▶ [What you have to do]: Look through the entries for the string "builder" and copy every line where it shows up.

▶ [Data for this task]:
(** * The request-body encoder of [src/core/network/client.ts]

    A shallow embedding of the Telegram API client's payload encoder:
    the structural scan [includesMedia], the JSON builder
    [buildJSONConfig] with its [replacer], the multipart builder
    [buildFormDataConfig] with [attachFormValue] and [attachFormMedia],
    the webhook reply [answerToWebhook] and the error filter
    [redactToken].

    JavaScript values are a tree-shaped inductive type; exceptions are a
    [result]; the multipart form, the random identifiers drawn and the
    webhook response are threaded through a small state-and-error monad.
    The file system, the network and the random source are a [World]
    record the functions read from. *)

From Stdlib Require Import String Ascii List ZArith Bool Arith Lia.
From Stdlib Require Import DecimalString DecimalZ DecimalPos.
Import ListNotations.
Open Scope string_scope.

(** ** Results *)

(** The two file-system calls of the client. *)
Inductive fs_call : Type :=
| Realpath
| Stat.

Inductive error : Type :=
| JsTypeError
    (* a TypeError thrown by the language itself: a property read on
       null or undefined, [in] applied to a primitive, destructuring
       null or undefined *)
| NotAFile (source : string)
    (* [new TypeError(`Unable to upload '${media.source}', not a file`)] *)
| FsError (call : fs_call) (code : string) (path : string)
    (* what a rejected [realpath] or [stat] promise rejects with: the
       error of the file system, with its [code] ([ENOENT] for a
       path that does not exist) *)
| FetchError.
    (* a rejected [fetch] promise *)

Inductive result (A : Type) : Type :=
| Ok (a : A)
| Err (e : error).
Arguments Ok {A} a.
Arguments Err {A} e.

Definition rbind {A B} (r : result A) (f : A -> result B) : result B :=
  match r with
  | Ok a => f a
  | Err e => Err e
  end.

Declare Scope result_scope.
Delimit Scope result_scope with result.
Notation "'let?' x ':=' r 'in' k" := (rbind r (fun x => k))
  (at level 10, x name, r at level 100, k at level 200) : result_scope.

(** [a && b] and [a || b] on possibly throwing operands: the right
    operand is evaluated only when the left one does not decide. *)
Definition rand_ (a b : result bool) : result bool :=
  match a with
  | Ok true => b
  | Ok false => Ok false
  | Err e => Err e
  end.

Definition ror_ (a b : result bool) : result bool :=
  match a with
  | Ok true => Ok true
  | Ok false => b
  | Err e => Err e
  end.

Infix "&&&" := rand_ (at level 40, left associativity) : result_scope.
Infix "|||" := ror_ (at level 50, left associativity) : result_scope.

Open Scope result_scope.

(** ** Texts *)

Module Text.

Definition is_digit (c : ascii) : bool :=
  let n := nat_of_ascii c in Nat.leb 48 n && Nat.leb n 57.

(** The longest prefix whose characters satisfy [p], and the rest. *)
Fixpoint span (p : ascii -> bool) (s : string) : string * string :=
  match s with
  | EmptyString => ("", "")
  | String c r =>
      if p c then let '(a, b) := span p r in (String c a, b)
      else ("", s)
  end.

(** What follows a prefix. *)
Fixpoint strip_prefix (pre s : string) : option string :=
  match pre, s with
  | EmptyString, _ => Some s
  | String a pre', String b s' =>
      if Ascii.eqb a b then strip_prefix pre' s' else None
  | String _ _, EmptyString => None
  end.

(** All characters of a text satisfy [p]. *)
Fixpoint all_chars (p : ascii -> bool) (s : string) : bool :=
  match s with
  | EmptyString => true
  | String c r => p c && all_chars p r
  end.

(** A text does not go on with a character satisfying [p]. *)
Definition stops (p : ascii -> bool) (s : string) : Prop :=
  match s with
  | EmptyString => True
  | String c _ => p c = false
  end.

End Text.
Import Text.

(** ** Numbers *)

(** A number of the language is a double: a finite decimal, negative
    zero, NaN or an infinity.  Every finite double is given by the
    decimal Number::toString prints it as; the client never computes
    with a number, so which decimals are doubles plays no part. *)
Module Number.

(** The decimal notation of an integer. *)
Definition string_of_Z (n : Z) : string :=
  NilZero.string_of_int (Z.to_int n).

Inductive digit : Type :=
| d0 | d1 | d2 | d3 | d4 | d5 | d6 | d7 | d8 | d9.

Inductive nonzero : Type :=
| n1 | n2 | n3 | n4 | n5 | n6 | n7 | n8 | n9.

Definition digit_of (d : nonzero) : digit :=
  match d with
  | n1 => d1 | n2 => d2 | n3 => d3 | n4 => d4 | n5 => d5
  | n6 => d6 | n7 => d7 | n8 => d8 | n9 => d9
  end.

Definition nonzero_of (d : digit) : option nonzero :=
  match d with
  | d0 => None
  | d1 => Some n1 | d2 => Some n2 | d3 => Some n3 | d4 => Some n4
  | d5 => Some n5 | d6 => Some n6 | d7 => Some n7 | d8 => Some n8
  | d9 => Some n9
  end.

Definition char_of (d : digit) : ascii :=
  match d with
  | d0 => "0" | d1 => "1" | d2 => "2" | d3 => "3" | d4 => "4"
  | d5 => "5" | d6 => "6" | d7 => "7" | d8 => "8" | d9 => "9"
  end%char.

Definition digit_of_char (c : ascii) : digit :=
  match nat_of_ascii c - 48 with
  | 0 => d0 | 1 => d1 | 2 => d2 | 3 => d3 | 4 => d4
  | 5 => d5 | 6 => d6 | 7 => d7 | 8 => d8 | _ => d9
  end.

(** The digits of a significand: the first and the last are not
    zero. *)
Inductive mantissa : Type :=
| Single (d : nonzero)
| Several (first : nonzero) (middle : list digit) (last : nonzero).

Definition digits (m : mantissa) : list digit :=
  match m with
  | Single d => [digit_of d]
  | Several f middle l => digit_of f :: middle ++ [digit_of l]
  end.

(** A finite number: zero, or [0.d1...dk * 10^n] with its sign, where
    [d1...dk] are the digits of the significand.  These are the
    [s], [k] and [n] of Number::toString. *)
Inductive decimal : Type :=
| DZero
| DNum (negative : bool) (m : mantissa) (n : Z).

Inductive number : Type :=
| Fin (x : decimal)
| NegZero
| NaN
| Inf (negative : bool).

Fixpoint text_of_digits (l : list digit) : string :=
  match l with
  | [] => ""
  | d :: r => String (char_of d) (text_of_digits r)
  end.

▶ [Answer to this task]:
    the structural scan [includesMedia], the JSON builder
    [buildJSONConfig] with its [replacer], the multipart builder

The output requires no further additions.